Copy word for word the lines from the start of the records through the line that contains "Definition without_entry (index", both included.

· · · ·

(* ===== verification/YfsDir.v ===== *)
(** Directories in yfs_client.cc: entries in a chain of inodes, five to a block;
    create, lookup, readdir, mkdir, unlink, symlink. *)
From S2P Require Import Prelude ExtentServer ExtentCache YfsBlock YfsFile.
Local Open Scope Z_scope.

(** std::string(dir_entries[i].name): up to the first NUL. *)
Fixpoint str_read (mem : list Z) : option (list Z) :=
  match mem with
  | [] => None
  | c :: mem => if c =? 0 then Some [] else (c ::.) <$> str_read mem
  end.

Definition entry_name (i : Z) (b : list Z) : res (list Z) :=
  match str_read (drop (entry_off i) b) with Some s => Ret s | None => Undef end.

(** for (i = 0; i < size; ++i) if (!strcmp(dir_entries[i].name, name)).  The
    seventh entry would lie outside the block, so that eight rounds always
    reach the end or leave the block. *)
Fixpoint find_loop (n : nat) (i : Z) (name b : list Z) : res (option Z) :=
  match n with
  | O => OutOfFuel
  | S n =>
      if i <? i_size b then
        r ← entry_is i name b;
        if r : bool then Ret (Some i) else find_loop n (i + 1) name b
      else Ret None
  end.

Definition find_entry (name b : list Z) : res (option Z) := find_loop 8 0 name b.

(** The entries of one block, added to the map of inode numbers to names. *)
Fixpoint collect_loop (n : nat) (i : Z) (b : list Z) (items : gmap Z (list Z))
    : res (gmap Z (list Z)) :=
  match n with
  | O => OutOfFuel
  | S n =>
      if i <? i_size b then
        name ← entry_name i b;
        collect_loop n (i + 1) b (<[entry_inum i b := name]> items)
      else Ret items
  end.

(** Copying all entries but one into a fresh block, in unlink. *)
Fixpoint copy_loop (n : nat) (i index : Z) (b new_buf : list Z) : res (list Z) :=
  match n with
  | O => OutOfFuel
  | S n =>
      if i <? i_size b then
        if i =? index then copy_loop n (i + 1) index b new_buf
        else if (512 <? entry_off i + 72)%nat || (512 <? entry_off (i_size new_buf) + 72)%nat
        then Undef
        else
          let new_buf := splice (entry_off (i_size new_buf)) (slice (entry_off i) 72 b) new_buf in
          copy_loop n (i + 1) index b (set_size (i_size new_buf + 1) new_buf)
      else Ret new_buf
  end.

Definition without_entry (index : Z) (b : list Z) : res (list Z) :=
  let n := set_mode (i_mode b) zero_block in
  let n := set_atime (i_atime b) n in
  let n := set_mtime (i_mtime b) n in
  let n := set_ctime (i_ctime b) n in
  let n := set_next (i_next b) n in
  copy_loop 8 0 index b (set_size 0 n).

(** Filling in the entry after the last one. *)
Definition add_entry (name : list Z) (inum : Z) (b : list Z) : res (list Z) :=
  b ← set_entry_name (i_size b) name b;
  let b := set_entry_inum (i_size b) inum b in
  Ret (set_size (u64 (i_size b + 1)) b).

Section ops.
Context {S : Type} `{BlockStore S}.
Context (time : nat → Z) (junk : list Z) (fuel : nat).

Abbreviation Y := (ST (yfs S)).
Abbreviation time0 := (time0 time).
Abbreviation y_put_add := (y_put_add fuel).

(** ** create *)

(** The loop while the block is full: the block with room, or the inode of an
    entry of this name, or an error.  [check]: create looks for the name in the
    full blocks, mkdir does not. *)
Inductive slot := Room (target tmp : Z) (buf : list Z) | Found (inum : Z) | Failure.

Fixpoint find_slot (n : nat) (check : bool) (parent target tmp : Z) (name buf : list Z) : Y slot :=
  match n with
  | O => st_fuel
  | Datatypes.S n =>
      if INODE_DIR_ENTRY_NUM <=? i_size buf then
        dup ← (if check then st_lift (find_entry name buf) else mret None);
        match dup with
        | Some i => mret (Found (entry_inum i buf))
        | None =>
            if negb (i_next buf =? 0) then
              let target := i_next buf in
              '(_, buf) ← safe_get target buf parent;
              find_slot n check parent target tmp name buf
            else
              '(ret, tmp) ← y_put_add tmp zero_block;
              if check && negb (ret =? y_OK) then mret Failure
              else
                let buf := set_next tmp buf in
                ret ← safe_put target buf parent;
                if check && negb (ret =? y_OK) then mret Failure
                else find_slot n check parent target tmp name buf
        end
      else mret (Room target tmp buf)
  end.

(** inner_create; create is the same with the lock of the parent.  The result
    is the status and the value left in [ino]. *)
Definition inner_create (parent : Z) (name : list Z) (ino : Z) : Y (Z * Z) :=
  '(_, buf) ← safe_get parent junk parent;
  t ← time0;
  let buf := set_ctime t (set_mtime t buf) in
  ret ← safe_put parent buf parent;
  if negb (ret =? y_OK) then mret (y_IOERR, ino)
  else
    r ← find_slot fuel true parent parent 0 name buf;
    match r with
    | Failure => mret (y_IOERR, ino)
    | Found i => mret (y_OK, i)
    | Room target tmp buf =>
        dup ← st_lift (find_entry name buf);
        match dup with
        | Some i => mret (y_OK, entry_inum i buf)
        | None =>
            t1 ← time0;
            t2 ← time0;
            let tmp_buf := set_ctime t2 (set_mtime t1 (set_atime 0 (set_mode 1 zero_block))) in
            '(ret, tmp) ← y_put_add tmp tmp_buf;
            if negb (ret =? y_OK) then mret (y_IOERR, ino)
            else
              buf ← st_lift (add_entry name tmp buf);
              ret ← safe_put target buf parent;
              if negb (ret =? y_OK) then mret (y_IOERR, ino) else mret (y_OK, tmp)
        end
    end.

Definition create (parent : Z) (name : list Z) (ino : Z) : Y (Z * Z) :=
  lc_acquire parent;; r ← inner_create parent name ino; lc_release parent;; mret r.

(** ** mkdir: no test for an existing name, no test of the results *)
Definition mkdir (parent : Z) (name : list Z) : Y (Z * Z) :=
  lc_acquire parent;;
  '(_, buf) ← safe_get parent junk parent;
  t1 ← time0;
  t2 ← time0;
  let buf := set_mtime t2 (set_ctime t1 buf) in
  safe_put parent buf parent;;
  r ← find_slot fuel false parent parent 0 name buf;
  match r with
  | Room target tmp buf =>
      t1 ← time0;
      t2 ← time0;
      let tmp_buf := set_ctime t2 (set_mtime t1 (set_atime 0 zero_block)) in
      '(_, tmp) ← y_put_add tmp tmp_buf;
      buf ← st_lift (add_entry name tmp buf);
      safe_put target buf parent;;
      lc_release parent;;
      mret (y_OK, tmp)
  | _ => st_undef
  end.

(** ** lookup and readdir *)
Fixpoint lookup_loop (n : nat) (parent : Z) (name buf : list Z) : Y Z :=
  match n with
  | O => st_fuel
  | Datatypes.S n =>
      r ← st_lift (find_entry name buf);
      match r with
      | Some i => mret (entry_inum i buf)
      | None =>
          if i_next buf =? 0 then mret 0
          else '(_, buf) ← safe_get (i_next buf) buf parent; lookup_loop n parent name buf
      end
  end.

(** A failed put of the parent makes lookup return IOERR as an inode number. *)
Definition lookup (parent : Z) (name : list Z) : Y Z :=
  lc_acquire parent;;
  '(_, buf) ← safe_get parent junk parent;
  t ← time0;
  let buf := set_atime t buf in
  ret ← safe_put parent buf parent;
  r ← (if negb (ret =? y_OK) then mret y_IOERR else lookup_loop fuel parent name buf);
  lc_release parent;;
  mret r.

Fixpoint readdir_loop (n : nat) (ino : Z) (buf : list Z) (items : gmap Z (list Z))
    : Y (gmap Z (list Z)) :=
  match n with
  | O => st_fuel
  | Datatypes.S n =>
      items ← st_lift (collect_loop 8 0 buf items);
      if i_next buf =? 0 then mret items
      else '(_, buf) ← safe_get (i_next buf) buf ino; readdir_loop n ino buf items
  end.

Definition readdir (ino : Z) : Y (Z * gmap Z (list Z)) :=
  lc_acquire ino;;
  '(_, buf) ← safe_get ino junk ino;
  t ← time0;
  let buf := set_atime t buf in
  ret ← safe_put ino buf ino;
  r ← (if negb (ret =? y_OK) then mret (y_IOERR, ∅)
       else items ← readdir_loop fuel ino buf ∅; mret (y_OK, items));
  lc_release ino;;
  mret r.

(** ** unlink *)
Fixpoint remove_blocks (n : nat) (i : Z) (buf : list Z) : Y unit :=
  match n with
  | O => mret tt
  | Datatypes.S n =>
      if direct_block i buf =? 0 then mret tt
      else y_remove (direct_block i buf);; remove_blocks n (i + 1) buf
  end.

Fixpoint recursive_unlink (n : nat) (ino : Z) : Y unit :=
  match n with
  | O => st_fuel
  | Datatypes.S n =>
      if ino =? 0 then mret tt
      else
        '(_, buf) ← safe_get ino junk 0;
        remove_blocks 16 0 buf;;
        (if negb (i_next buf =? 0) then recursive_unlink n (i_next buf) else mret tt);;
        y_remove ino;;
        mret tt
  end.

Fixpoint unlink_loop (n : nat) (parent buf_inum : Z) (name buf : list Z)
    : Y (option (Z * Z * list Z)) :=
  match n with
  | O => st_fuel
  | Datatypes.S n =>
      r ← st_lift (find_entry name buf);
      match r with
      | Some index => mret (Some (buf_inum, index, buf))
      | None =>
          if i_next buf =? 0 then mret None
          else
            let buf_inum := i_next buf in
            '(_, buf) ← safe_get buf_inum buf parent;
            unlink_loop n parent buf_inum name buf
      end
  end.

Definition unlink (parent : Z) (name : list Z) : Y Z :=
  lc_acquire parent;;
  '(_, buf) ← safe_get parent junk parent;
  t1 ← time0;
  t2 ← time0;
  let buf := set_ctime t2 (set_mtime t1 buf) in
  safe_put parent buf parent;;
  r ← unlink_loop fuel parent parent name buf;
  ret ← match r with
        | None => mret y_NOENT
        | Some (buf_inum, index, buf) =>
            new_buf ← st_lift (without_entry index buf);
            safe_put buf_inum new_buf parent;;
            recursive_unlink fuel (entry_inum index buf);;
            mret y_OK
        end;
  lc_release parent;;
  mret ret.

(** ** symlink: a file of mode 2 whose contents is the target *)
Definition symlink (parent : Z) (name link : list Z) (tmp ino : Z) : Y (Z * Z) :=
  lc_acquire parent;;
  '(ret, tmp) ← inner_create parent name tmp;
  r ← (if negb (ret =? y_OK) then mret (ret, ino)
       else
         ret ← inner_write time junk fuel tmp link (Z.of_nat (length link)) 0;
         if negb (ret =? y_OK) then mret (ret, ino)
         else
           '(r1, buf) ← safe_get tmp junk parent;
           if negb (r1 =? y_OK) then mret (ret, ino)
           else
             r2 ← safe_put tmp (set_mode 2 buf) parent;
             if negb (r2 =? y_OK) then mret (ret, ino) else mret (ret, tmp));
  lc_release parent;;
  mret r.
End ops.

· · · ·

> _RESPONSE_
(* ===== verification/YfsDir.v ===== *)
(** Directories in yfs_client.cc: entries in a chain of inodes, five to a block;
    create, lookup, readdir, mkdir, unlink, symlink. *)
From S2P Require Import Prelude ExtentServer ExtentCache YfsBlock YfsFile.
Local Open Scope Z_scope.

(** std::string(dir_entries[i].name): up to the first NUL. *)
Fixpoint str_read (mem : list Z) : option (list Z) :=
  match mem with
  | [] => None
  | c :: mem => if c =? 0 then Some [] else (c ::.) <$> str_read mem
  end.

Definition entry_name (i : Z) (b : list Z) : res (list Z) :=
  match str_read (drop (entry_off i) b) with Some s => Ret s | None => Undef end.

(** for (i = 0; i < size; ++i) if (!strcmp(dir_entries[i].name, name)).  The
    seventh entry would lie outside the block, so that eight rounds always
    reach the end or leave the block. *)
Fixpoint find_loop (n : nat) (i : Z) (name b : list Z) : res (option Z) :=
  match n with
  | O => OutOfFuel
  | S n =>
      if i <? i_size b then
        r ← entry_is i name b;
        if r : bool then Ret (Some i) else find_loop n (i + 1) name b
      else Ret None
  end.

Definition find_entry (name b : list Z) : res (option Z) := find_loop 8 0 name b.

(** The entries of one block, added to the map of inode numbers to names. *)
Fixpoint collect_loop (n : nat) (i : Z) (b : list Z) (items : gmap Z (list Z))
    : res (gmap Z (list Z)) :=
  match n with
  | O => OutOfFuel
  | S n =>
      if i <? i_size b then
        name ← entry_name i b;
        collect_loop n (i + 1) b (<[entry_inum i b := name]> items)
      else Ret items
  end.

(** Copying all entries but one into a fresh block, in unlink. *)
Fixpoint copy_loop (n : nat) (i index : Z) (b new_buf : list Z) : res (list Z) :=
  match n with
  | O => OutOfFuel
  | S n =>
      if i <? i_size b then
        if i =? index then copy_loop n (i + 1) index b new_buf
        else if (512 <? entry_off i + 72)%nat || (512 <? entry_off (i_size new_buf) + 72)%nat
        then Undef
        else
          let new_buf := splice (entry_off (i_size new_buf)) (slice (entry_off i) 72 b) new_buf in
          copy_loop n (i + 1) index b (set_size (i_size new_buf + 1) new_buf)
      else Ret new_buf
  end.

Definition without_entry (index : Z) (b : list Z) : res (list Z) :=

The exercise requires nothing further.